L’absence de consultation du parlement européen et du peuple sahraoui — lors d’un processus de négociations conduit dans une opacité totale en seulement cinq jours — est inacceptable, tout comme l’application provisoire de l’accord, par laquelle la Commission viole une fois de plus les accords interinstitutionnels européens. Cela doit faire l’objet d’une réaction ferme de la part du Parlement.

La Commission participe à la déstabilisation du Droit international en utilisant le libre-échange comme outil de soumission des peuples

Alors que le territoire du Sahara occidental conserve sans ambiguïté, au regard du Droit international et européen, le statut de « territoire non autonome » relevant d'un processus de décolonisation inachevé, l’accord UE-Maroc perpétue et renforce la situation coloniale sur place.

En considérant que le consentement du peuple saharaoui (condition juridique préalable à tout accord de l'UE) est une variable d’ajustement pouvant s’acheter à coup de mesures cosmétiques — telles que l’augmentation de l’aide humanitaire dans les camps de réfugiés — l’UE contribue à vider de sa substance le droit à l'autodétermination du peuple sahraoui.

Pire encore, l’UE prétend pouvoir obtenir le consentement du peuple sahraoui en investissant dans des infrastructures critiques qui, loin de procurer des « bénéfices tangibles », accentueront au contraire l’étendue de la colonisation. Ces mesures accroitront l’accaparement des terres et de l’eau par l’Etat marocain sur ce territoire, au profit de transnationales agroindustrielles européennes et marocaines qui en bénéficient très majoritairement.

Pour rappel, la Cour de justice de l’Union européenne (CJUE) opère dans ses arrêts une distinction nette entre « population du Sahara occidental » et « peuple sahraoui » dont le représentant légitime et reconnu est le Front Polisario. Or, l’exclusion de ce dernier du « mécanisme d'évaluation conjoint » annoncé par la Commission renforce la caducité légale de cet accord.
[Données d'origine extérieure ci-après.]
(* ===== verification/IdGenerator.v ===== *)
(** * Identifier generator ([JmyIdGenerator] of [jmy_util.h])

    [JmyIdGenerator<int>] numbers connections in the server and in the client
    managers.  [int] arithmetic is the C++ one: incrementing [INT_MAX] is undefined. *)
From S2P Require Import Prelude.
From Stdlib Require Import ZArith Lia.
From stdpp Require Import base option list gmap.
Local Open Scope Z_scope.

Record JmyIdGenerator : Type := mkIG {
  curr_id_ : Z;
  min_id_ : Z;
  max_id_ : Z;
  free_list_ : list Z;
  used_set_ : gset Z;
}.

Definition MIN_ID : Z := 1.

(** Both branches of the constructor store [MIN_ID]: the template argument is ignored. *)
Definition JmyIdGenerator_new (max_id min_id : Z) : JmyIdGenerator :=
  mkIG 0 (if min_id <? MIN_ID then MIN_ID else MIN_ID) max_id [] ∅.

Definition ig_init (g : JmyIdGenerator) (maxid minid : Z) : JmyIdGenerator :=
  mkIG (curr_id_ g) minid maxid (free_list_ g) (used_set_ g).

Definition ig_reset (g : JmyIdGenerator) : JmyIdGenerator :=
  mkIG 0 (min_id_ g) (max_id_ g) [] ∅.

Definition ig_clear (g : JmyIdGenerator) : JmyIdGenerator :=
  ig_reset (mkIG (curr_id_ g) 0 0 (free_list_ g) (used_set_ g)).

(** [curr_id_ += 1] on [int]. *)
Definition int_incr (z : Z) : option Z := if z <? INT_MAX then Some (z + 1) else None.

Definition ig_get (g : JmyIdGenerator) : option (Z * JmyIdGenerator) :=
  match free_list_ g with
  | id :: l => Some (id, mkIG (curr_id_ g) (min_id_ g) (max_id_ g) l ({[id]} ∪ used_set_ g))
  | [] =>
    c ← (if 0 <? max_id_ g then
           if max_id_ g <=? curr_id_ g then Some (min_id_ g) else int_incr (curr_id_ g)
         else int_incr (curr_id_ g));
    let c := if c <=? 0 then min_id_ g else c in
    let g := mkIG c (min_id_ g) (max_id_ g) (free_list_ g) (used_set_ g) in
    if decide (c ∈ used_set_ g) then Some (0, g) else Some (c, g)
  end.

Definition ig_free (g : JmyIdGenerator) (id : Z) : bool * JmyIdGenerator :=
  if decide (id ∈ used_set_ g)
  then (true, mkIG (curr_id_ g) (min_id_ g) (max_id_ g) (free_list_ g ++ [id]) (used_set_ g ∖ {[id]}))
  else (false, g).

(** ** Runs *)

Inductive ig_op : Type := op_get | op_free_id (id : Z).

Inductive ig_res : Type := res_id (id : Z) | res_freed (b : bool).

Definition ig_exec (o : ig_op) (g : JmyIdGenerator) : option (ig_res * JmyIdGenerator) :=
  match o with
  | op_get => '(id, g) ← ig_get g; Some (res_id id, g)
  | op_free_id id => let '(b, g) := ig_free g id in Some (res_freed b, g)
  end.

Fixpoint ig_run (os : list ig_op) (g : JmyIdGenerator) : option (list ig_res * JmyIdGenerator) :=
  match os with
  | [] => Some ([], g)
  | o :: os => '(r, g) ← ig_exec o g; '(rs, g) ← ig_run os g; Some (r :: rs, g)
  end.

Definition is_get (o : ig_op) : bool := match o with op_get => true | _ => false end.
Definition gets (os : list ig_op) : Z := lenZ (filter is_get os).

(** ** What a generator returns *)

(** The id after [c] for a generator with maximum [m] (0: no maximum). *)
Definition next_id (m c : Z) : Z := if m =? 0 then c + 1 else c mod m + 1.

Fixpoint ig_spec (m c : Z) (os : list ig_op) : list ig_res :=
  match os with
  | [] => []
  | op_get :: os => res_id (next_id m c) :: ig_spec m (next_id m c) os
  | op_free_id _ :: os => res_freed false :: ig_spec m c os
  end.

Fixpoint ig_last (m c : Z) (os : list ig_op) : Z :=
  match os with
  | [] => c
  | op_get :: os => ig_last m (next_id m c) os
  | op_free_id _ :: os => ig_last m c os
  end.

Definition issued (rs : list ig_res) : list Z :=
  omap (fun r => match r with res_id i => Some i | _ => None end) rs.

(** The states a generator can be in. *)
Definition ig_at (m c : Z) : JmyIdGenerator := mkIG c 1 m [] ∅.

Lemma ig_get_at m c :
  0 <= m <= INT_MAX -> 0 <= c <= INT_MAX -> (m <> 0 -> c <= m) ->
  ig_get (ig_at m c) =
    if (m =? 0) && (c =? INT_MAX) then None else Some (next_id m c, ig_at m (next_id m c)).
Proof.
  intros Hm Hc Hcm. unfold ig_get, ig_at, next_id, int_incr; cbn [free_list_ max_id_ curr_id_ min_id_ used_set_].
  destruct (Z.eqb_spec m 0) as [->|Hm0]; simpl.
  - zbool. destruct (Z.leb_spec (c + 1) 0); [lia|].
    rewrite decide_False by set_solver. done.
  - rewrite (proj2 (Z.ltb_lt 0 m)) by lia. destruct (Z.leb_spec m c).
    + replace c with m by lia. rewrite Z_mod_same_full. simpl.
      rewrite decide_False by set_solver. done.
    + rewrite (proj2 (Z.ltb_lt c INT_MAX)), Z.mod_small by lia. simpl.
      destruct (Z.leb_spec (c + 1) 0); [lia|]. rewrite decide_False by set_solver. done.
Qed.

Lemma ig_run_at os m c :
  0 <= m <= INT_MAX -> 0 <= c <= INT_MAX -> (m <> 0 -> c <= m) ->
  ig_run os (ig_at m c) =
    if (m =? 0) && (INT_MAX <? c + gets os) then None
    else Some (ig_spec m c os, ig_at m (ig_last m c os)).
Proof.
  intros Hm. revert c. induction os as [|[|id] os IH]; intros c Hc Hcm.
  - change (gets []) with 0. rewrite Z.add_0_r. simpl. destruct (Z.ltb_spec INT_MAX c); [lia|].
    by rewrite andb_false_r.
  - change (gets (op_get :: os)) with (lenZ (op_get :: filter is_get os)).
    replace (lenZ (op_get :: filter is_get os)) with (gets os + 1) by (unfold gets; simpl; lia).
    assert (0 <= gets os) by (unfold gets; lia).
    cbn [ig_run ig_exec]. rewrite ig_get_at by done. simpl.
    unfold next_id. destruct (Z.eqb_spec m 0) as [->|Hm0]; simpl.
    + destruct (Z.eqb_spec c INT_MAX); simpl; [zbool|].
      rewrite IH by (try done; lia). simpl.
      replace (c + 1 + gets os) with (c + (gets os + 1)) by lia.
      destruct (INT_MAX <? c + (gets os + 1)); done.
    + assert (0 <= c mod m < m) by (apply Z.mod_pos_bound; lia).
      rewrite IH by lia. done.
  - change (gets (op_free_id id :: os)) with (gets os).
    cbn [ig_run ig_exec]. unfold ig_free. simpl used_set_.
    rewrite decide_False by set_solver. simpl. rewrite IH by done. simpl.
    by destruct ((m =? 0) && (INT_MAX <? c + gets os)).
Qed.

Lemma issued_above os c : Forall (fun i => c < i) (issued (ig_spec 0 c os)) /\ NoDup (issued (ig_spec 0 c os)).
Proof.
  revert c. induction os as [|[|id] os IH]; intros c; simpl; [by repeat constructor| |apply IH].
  change (next_id 0 c) with (c + 1). destruct (IH (c + 1)) as [H1 H2]. split.
  - constructor; [lia|]. eapply Forall_impl; [exact H1|]. simpl. lia.
  - constructor; [|done]. intros Hin. rewrite Forall_forall in H1. apply H1 in Hin. lia.
Qed.

(** Every sequence of [get] and [free] calls on a new generator.  Without a maximum the
    [k]-th [get] returns [k]: the ids are pairwise distinct, and the calls are defined
    exactly as long as there are at most [INT_MAX] [get]s.  With a maximum [m] the ids run
    through [1..m] and start again.  In both cases every [free] returns false, and an id
    that is handed back changes nothing: [get] never records an id as used. *)
Theorem id_generator_sequence : forall m min os,
  0 <= m <= INT_MAX ->
  ig_run os (JmyIdGenerator_new m min) =
    (if (m =? 0) && (INT_MAX <? gets os) then None
     else Some (ig_spec m 0 os, ig_at m (ig_last m 0 os))) /\
  (m = 0 -> NoDup (issued (ig_spec m 0 os))).
Proof.
  intros m min os Hm. split.
  - replace (JmyIdGenerator_new m min) with (ig_at m 0)
      by (unfold JmyIdGenerator_new; by destruct (min <? MIN_ID)).
    rewrite ig_run_at by (unfold INT_MAX in *; lia). done.
  - intros ->. apply issued_above.
Qed.

Lemma id_generator_sequence_witness :
  0 <= 2 <= INT_MAX /\
  ig_run [op_get; op_free_id 1; op_get; op_get] (JmyIdGenerator_new 2 5)
    = Some ([res_id 1; res_freed false; res_id 2; res_id 1], ig_at 2 1).
Proof.
  split; [split; vm_compute; discriminate|].
  destruct (id_generator_sequence 2 5 [op_get; op_free_id 1; op_get; op_get]
    ltac:(split; vm_compute; discriminate)) as [H _].
  vm_compute in H. exact H.
Defined.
Le Sahara Occidental demeure un territoire « séparé et distinct » du Maroc (comme la Cour l’affirme dans son arrêt suite à la plainte de la Confédération Paysanne), et donc un territoire douanier à part entière. En ce sens, la modification par la Commission des règles d’étiquetage visant à créer des régions d’origine et invisibiliser le provenance « Sahara occidental », ne peut être considérée que comme un énième contournement des requêtes de la CJUE.

ECVC appelle le Parlement européen à rejeter cet accord, qui sacrifie une fois de plus la souveraineté alimentaire des peuples et la démocratie européenne sur l’autel du libre-échange. Les eurodéputés doivent demander le renvoi de l’accord devant la CJUE.

Il est grand temps que l'Union européenne défende l’intérêt de ses citoyen·ne·s et de ses paysan·ne·s, tout en respectant les droits des peuples du monde, plutôt que de promouvoir un modèle commercial dépassé et destructeur pour les communautés rurales locales.